**BRIEF**
In the entries below, find the line with "call and name" and the line with "let x := fresh"; give again those lines and every line between them, exactly.

**DATASET RECORDS**

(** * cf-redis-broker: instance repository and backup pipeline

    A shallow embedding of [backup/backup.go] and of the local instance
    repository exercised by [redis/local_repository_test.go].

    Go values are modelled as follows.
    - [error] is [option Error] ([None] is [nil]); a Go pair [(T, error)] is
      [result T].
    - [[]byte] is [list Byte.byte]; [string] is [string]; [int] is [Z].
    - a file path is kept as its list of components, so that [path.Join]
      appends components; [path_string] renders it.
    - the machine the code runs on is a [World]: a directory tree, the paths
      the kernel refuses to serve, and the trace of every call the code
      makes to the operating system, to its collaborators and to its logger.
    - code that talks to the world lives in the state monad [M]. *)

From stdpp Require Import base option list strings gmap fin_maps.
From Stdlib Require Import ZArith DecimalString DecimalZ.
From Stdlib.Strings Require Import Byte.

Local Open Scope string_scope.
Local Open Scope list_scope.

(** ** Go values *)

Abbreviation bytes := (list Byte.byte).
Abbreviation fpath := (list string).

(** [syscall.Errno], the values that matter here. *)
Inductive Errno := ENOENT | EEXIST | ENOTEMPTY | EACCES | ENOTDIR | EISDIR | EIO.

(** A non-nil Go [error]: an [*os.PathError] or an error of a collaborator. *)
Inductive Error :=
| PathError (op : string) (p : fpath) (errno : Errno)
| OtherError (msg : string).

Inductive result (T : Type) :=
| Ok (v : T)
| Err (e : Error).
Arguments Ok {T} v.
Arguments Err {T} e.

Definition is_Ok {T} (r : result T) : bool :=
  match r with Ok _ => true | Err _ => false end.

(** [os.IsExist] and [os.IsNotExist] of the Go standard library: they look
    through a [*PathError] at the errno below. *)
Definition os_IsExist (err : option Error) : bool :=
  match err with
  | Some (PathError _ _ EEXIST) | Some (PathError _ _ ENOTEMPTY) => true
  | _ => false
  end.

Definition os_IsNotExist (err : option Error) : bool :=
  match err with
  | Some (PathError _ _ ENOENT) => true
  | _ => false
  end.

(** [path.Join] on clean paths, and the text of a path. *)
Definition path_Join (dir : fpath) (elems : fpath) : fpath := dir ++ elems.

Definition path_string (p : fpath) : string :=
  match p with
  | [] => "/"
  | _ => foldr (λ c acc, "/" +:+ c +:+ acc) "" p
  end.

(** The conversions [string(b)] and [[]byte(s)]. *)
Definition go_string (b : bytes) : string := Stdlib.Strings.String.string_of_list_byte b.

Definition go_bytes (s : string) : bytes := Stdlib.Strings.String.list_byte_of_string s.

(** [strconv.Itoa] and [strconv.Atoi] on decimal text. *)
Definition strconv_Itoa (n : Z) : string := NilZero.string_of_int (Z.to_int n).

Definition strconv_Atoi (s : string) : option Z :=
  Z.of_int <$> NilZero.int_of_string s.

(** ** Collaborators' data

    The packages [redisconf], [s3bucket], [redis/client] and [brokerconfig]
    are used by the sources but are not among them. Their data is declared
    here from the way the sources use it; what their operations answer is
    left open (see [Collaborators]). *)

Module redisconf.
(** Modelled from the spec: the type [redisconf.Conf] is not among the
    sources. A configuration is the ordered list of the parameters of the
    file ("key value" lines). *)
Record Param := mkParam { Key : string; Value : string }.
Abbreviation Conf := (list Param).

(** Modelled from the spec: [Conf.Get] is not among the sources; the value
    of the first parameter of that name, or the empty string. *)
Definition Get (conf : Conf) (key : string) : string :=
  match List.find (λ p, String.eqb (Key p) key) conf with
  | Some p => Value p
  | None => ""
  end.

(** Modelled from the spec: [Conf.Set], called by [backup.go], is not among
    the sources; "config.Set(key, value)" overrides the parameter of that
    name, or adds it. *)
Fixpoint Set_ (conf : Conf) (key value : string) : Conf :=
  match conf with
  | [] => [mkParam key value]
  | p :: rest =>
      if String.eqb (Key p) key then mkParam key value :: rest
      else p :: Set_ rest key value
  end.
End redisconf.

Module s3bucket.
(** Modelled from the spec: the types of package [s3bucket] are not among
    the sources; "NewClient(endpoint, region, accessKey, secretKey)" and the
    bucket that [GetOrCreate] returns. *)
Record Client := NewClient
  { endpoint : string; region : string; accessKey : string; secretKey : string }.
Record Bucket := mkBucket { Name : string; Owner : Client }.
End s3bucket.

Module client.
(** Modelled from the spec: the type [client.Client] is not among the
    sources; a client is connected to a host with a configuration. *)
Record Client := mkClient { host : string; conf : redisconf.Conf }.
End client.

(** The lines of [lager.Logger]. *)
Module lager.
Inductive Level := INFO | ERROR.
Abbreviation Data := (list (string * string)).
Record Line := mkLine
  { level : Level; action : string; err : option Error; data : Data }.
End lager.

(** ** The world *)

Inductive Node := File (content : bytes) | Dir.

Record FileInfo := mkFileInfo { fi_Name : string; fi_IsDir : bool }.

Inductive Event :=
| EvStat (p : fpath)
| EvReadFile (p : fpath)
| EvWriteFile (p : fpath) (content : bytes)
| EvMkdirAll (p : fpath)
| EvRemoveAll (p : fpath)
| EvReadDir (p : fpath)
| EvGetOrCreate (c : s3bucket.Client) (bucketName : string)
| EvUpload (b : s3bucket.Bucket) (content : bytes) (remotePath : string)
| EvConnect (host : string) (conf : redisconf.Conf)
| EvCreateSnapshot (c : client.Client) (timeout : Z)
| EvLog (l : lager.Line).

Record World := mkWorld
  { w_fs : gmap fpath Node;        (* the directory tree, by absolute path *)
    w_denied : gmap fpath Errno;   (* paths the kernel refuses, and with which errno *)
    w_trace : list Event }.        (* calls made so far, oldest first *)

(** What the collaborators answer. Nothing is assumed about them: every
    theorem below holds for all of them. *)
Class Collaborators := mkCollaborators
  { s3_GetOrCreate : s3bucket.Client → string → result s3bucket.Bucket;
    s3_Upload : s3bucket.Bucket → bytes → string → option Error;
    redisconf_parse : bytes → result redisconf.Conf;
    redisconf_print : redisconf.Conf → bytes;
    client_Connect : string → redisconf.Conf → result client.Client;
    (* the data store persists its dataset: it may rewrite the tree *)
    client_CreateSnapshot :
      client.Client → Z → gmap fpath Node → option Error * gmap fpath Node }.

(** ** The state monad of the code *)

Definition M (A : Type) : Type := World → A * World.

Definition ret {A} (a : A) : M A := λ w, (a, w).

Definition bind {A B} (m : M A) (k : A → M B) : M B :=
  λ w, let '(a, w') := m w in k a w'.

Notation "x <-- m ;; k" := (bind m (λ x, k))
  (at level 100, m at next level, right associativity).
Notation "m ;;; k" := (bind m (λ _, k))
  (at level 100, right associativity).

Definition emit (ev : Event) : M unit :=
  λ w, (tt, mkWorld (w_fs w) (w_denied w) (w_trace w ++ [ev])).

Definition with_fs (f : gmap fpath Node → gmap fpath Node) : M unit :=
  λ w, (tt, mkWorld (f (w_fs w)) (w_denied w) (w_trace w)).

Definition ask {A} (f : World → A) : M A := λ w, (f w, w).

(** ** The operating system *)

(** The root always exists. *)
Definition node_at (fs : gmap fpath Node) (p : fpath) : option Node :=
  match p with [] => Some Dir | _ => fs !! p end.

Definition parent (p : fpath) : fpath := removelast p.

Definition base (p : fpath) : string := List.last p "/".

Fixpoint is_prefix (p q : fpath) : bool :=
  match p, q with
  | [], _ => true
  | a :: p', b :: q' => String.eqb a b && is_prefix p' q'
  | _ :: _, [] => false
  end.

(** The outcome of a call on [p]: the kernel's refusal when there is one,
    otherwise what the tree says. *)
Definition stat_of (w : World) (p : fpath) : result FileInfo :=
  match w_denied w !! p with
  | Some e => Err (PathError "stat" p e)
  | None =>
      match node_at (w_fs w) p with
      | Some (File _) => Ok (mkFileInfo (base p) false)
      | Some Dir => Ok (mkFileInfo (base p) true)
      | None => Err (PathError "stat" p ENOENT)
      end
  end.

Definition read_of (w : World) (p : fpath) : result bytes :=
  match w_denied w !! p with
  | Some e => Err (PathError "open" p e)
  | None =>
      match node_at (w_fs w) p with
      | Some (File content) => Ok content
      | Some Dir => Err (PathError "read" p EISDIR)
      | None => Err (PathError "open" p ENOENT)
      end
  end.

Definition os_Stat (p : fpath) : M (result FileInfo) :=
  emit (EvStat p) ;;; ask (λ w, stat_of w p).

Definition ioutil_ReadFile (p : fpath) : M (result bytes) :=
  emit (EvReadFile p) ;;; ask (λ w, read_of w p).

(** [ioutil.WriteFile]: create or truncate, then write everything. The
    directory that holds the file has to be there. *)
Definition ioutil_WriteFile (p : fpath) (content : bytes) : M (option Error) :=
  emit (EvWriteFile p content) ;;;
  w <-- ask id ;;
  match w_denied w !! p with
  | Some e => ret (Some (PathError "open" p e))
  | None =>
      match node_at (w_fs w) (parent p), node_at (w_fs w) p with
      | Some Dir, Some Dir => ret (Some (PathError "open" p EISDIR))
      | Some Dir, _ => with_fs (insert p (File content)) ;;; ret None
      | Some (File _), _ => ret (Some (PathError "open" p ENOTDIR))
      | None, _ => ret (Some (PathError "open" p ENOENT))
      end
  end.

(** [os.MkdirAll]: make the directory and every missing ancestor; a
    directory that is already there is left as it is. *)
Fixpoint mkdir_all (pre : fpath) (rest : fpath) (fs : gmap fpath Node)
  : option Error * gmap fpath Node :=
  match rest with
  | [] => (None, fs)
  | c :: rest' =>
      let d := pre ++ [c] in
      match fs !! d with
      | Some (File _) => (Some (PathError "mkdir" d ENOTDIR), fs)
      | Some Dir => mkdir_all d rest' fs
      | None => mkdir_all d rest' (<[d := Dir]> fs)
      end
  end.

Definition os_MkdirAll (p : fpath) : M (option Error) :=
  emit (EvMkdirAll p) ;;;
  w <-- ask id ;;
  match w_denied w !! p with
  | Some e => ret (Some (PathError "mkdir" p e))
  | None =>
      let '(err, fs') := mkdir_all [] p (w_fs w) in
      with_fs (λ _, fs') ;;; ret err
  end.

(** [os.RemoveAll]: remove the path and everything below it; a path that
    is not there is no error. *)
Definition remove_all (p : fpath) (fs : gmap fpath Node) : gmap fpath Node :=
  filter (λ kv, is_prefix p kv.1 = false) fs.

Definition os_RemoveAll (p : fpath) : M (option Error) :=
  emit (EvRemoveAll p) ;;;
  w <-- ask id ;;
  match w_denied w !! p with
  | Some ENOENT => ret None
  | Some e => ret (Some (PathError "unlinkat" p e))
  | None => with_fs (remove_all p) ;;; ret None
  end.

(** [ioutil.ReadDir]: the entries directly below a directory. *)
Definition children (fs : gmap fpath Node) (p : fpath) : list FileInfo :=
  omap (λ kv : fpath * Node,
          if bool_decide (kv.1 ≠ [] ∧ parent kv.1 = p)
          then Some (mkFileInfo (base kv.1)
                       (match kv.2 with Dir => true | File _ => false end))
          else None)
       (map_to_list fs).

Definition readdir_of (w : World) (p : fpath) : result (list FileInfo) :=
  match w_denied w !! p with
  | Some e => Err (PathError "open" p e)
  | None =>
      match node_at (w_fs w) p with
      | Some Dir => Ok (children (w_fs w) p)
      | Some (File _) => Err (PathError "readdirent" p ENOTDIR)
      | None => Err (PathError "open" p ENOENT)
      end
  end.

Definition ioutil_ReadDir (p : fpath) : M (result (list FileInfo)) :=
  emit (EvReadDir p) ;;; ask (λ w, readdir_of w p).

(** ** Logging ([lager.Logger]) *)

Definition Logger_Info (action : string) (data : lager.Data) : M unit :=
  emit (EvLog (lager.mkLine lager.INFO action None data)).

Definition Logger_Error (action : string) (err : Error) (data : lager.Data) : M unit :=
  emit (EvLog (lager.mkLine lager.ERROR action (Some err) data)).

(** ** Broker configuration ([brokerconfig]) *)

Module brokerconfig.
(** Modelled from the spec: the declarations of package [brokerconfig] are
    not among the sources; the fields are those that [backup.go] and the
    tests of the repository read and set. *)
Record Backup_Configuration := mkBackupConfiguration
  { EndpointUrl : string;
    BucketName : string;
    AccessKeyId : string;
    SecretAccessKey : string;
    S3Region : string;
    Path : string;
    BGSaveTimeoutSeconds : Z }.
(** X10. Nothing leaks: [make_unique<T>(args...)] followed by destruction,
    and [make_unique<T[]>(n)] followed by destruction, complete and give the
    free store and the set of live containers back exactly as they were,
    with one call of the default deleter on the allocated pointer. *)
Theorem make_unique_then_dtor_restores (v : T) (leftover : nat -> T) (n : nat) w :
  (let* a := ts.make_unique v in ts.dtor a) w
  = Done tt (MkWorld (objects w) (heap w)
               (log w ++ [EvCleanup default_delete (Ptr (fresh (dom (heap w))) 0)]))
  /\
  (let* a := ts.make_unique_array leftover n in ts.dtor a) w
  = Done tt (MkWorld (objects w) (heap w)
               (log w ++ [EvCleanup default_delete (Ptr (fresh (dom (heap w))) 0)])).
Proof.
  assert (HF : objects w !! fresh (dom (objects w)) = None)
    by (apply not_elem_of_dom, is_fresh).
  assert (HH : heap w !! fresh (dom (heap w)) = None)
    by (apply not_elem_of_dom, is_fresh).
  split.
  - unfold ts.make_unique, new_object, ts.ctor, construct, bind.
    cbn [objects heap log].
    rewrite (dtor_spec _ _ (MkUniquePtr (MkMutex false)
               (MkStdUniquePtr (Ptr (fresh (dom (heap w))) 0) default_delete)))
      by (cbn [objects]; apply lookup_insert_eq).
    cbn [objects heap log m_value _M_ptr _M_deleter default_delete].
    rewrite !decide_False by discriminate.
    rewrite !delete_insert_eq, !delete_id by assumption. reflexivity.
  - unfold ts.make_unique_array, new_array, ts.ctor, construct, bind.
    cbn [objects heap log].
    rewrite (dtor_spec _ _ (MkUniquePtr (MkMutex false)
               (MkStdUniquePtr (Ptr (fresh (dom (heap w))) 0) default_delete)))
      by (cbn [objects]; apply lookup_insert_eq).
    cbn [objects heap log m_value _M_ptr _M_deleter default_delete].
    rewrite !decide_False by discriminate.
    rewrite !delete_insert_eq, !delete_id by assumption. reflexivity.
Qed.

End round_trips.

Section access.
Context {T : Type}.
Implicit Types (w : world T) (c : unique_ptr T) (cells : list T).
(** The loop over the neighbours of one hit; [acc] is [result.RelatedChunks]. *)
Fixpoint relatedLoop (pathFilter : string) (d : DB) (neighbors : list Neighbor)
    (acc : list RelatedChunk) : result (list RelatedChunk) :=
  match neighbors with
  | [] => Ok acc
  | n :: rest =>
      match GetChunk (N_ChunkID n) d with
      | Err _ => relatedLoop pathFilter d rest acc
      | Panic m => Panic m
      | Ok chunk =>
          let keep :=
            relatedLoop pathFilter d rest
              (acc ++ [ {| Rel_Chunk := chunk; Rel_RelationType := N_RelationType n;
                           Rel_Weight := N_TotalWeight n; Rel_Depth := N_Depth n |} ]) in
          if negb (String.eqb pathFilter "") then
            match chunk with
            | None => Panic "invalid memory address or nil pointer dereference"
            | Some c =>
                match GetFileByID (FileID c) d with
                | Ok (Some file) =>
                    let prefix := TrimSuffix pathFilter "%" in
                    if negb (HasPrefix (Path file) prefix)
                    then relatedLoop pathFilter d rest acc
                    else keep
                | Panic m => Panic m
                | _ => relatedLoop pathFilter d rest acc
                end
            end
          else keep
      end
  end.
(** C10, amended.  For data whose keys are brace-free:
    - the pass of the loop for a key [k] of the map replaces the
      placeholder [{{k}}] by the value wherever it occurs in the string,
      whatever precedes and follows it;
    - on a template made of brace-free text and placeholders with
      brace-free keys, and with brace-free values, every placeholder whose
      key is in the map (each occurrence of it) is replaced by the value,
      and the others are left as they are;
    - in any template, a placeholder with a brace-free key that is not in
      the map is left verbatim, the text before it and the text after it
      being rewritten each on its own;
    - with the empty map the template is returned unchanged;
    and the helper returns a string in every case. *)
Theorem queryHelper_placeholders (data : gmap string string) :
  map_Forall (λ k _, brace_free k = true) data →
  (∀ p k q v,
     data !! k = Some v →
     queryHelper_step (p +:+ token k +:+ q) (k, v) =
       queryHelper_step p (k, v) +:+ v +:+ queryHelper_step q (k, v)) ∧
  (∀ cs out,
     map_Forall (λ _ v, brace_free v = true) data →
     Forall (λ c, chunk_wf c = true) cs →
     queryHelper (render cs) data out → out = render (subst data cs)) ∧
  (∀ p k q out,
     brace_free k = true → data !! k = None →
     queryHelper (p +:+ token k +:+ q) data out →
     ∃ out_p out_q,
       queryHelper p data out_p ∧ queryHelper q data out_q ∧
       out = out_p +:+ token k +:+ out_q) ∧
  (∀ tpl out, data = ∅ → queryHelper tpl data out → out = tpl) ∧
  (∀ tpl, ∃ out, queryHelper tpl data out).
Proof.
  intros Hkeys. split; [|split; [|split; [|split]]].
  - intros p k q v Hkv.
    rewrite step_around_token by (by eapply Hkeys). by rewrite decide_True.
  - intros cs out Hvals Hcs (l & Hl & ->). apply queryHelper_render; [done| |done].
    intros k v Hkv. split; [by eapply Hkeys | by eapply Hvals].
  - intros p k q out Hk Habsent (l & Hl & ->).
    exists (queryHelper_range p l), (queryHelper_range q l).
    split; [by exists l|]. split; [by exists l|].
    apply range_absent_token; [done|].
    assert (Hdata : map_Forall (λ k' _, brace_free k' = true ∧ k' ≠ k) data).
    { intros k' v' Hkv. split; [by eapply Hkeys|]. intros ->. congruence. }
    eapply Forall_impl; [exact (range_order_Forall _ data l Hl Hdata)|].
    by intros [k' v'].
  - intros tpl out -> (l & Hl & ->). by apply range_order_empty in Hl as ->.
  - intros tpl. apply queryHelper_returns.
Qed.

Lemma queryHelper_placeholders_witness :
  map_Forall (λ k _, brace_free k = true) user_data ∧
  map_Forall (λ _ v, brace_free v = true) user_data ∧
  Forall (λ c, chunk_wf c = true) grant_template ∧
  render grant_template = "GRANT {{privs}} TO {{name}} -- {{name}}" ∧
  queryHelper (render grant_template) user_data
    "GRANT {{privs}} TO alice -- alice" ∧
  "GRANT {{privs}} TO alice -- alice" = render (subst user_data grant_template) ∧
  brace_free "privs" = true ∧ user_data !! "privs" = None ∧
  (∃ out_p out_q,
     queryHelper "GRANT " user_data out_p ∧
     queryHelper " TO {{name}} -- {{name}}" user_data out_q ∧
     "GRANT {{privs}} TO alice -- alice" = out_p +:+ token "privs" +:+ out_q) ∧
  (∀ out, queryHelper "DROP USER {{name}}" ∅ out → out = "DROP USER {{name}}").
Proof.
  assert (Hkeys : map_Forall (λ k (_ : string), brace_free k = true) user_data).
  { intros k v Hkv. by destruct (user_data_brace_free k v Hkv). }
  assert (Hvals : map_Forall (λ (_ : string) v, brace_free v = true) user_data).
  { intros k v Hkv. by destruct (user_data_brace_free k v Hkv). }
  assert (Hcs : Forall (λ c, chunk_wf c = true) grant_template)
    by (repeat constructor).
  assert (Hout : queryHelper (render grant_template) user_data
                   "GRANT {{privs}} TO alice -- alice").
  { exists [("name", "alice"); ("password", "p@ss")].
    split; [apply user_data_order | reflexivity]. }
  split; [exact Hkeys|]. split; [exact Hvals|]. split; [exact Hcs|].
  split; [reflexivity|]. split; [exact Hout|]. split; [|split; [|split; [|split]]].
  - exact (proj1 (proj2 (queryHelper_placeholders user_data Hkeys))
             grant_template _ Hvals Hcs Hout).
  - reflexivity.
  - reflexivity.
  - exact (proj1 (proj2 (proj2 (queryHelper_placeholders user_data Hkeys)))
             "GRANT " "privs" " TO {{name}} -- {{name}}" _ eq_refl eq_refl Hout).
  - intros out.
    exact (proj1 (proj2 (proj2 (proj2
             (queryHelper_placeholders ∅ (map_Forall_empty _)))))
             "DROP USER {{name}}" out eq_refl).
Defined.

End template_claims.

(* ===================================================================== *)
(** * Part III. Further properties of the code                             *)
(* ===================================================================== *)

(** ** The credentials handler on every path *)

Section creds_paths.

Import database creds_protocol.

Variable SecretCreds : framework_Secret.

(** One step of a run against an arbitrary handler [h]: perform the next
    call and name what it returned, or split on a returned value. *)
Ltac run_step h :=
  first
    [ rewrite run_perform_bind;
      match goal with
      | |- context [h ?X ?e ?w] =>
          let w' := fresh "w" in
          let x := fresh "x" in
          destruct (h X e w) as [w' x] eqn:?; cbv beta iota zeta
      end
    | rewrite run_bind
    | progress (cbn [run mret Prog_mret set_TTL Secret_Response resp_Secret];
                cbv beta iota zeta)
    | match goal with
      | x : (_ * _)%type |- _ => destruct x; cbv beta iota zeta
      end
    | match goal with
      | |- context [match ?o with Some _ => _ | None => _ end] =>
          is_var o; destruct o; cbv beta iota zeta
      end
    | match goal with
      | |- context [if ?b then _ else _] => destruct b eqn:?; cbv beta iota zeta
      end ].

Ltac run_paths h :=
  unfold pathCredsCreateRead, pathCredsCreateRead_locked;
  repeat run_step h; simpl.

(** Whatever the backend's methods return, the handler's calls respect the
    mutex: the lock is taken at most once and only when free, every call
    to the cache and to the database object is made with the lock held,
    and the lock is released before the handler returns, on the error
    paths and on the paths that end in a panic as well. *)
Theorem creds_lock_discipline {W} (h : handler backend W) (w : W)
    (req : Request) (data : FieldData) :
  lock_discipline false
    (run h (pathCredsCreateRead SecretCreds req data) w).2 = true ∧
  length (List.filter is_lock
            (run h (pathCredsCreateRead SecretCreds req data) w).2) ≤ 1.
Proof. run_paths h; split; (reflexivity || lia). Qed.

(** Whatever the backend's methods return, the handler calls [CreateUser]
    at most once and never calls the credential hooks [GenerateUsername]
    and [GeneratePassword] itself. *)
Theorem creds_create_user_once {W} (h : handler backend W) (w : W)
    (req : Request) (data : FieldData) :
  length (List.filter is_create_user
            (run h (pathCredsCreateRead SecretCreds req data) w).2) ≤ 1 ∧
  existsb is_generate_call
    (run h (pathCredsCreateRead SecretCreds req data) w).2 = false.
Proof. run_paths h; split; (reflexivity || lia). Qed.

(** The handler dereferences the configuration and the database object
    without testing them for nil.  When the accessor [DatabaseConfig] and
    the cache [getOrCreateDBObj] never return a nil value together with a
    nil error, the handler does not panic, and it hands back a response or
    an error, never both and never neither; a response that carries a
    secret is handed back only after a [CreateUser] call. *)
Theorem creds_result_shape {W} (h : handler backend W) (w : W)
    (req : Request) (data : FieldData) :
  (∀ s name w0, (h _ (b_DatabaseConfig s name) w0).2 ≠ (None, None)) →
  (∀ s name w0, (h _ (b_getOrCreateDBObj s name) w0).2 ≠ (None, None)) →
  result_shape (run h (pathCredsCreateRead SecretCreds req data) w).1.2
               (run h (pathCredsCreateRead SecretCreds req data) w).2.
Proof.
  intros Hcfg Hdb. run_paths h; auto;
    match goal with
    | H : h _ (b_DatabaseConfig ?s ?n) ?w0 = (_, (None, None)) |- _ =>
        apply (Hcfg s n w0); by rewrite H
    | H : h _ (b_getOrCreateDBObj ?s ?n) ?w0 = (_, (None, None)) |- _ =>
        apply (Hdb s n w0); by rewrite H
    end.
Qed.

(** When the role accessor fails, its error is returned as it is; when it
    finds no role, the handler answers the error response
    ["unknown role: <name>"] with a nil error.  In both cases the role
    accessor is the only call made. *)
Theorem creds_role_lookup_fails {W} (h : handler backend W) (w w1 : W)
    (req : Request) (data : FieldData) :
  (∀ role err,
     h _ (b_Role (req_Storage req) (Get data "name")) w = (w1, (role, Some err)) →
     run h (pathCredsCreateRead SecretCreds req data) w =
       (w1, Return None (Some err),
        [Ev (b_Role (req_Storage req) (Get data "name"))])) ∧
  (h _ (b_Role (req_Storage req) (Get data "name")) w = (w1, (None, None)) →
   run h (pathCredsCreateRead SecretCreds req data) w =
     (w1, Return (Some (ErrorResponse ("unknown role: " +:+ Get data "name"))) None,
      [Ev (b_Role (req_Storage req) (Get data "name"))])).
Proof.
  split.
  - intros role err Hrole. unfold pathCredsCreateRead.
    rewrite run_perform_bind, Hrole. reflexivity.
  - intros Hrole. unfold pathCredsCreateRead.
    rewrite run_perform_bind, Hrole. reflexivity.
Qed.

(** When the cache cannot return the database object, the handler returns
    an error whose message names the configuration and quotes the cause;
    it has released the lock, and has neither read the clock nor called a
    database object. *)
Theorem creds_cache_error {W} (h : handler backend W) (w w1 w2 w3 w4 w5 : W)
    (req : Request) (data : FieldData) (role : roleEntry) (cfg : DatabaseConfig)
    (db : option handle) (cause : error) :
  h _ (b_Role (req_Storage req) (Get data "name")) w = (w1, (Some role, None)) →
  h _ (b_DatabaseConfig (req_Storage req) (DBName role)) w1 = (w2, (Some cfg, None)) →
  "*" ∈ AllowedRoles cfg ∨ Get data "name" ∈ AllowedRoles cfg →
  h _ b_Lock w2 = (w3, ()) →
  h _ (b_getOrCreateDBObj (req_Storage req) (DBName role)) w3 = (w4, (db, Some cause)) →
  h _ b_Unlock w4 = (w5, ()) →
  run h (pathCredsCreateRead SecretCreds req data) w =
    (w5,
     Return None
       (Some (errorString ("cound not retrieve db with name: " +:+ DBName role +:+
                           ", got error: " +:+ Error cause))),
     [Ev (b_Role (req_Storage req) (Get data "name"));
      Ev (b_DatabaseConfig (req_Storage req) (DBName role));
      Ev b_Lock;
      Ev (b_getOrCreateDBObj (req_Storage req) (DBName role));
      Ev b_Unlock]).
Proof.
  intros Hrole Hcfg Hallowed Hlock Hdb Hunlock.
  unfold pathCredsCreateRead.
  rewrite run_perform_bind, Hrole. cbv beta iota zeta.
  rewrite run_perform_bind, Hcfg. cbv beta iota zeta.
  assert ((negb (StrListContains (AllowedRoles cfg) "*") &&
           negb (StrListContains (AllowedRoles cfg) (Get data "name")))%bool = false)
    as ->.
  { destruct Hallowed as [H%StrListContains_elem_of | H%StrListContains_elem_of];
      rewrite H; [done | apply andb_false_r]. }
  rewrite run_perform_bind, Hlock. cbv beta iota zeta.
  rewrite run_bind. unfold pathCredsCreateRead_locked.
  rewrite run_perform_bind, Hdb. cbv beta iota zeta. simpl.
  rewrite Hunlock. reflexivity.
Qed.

**ANSWER**
    call and name what it returned, or split on a returned value. *)
Ltac run_step h :=
  first
    [ rewrite run_perform_bind;
      match goal with
      | |- context [h ?X ?e ?w] =>
          let w' := fresh "w" in
          let x := fresh "x" in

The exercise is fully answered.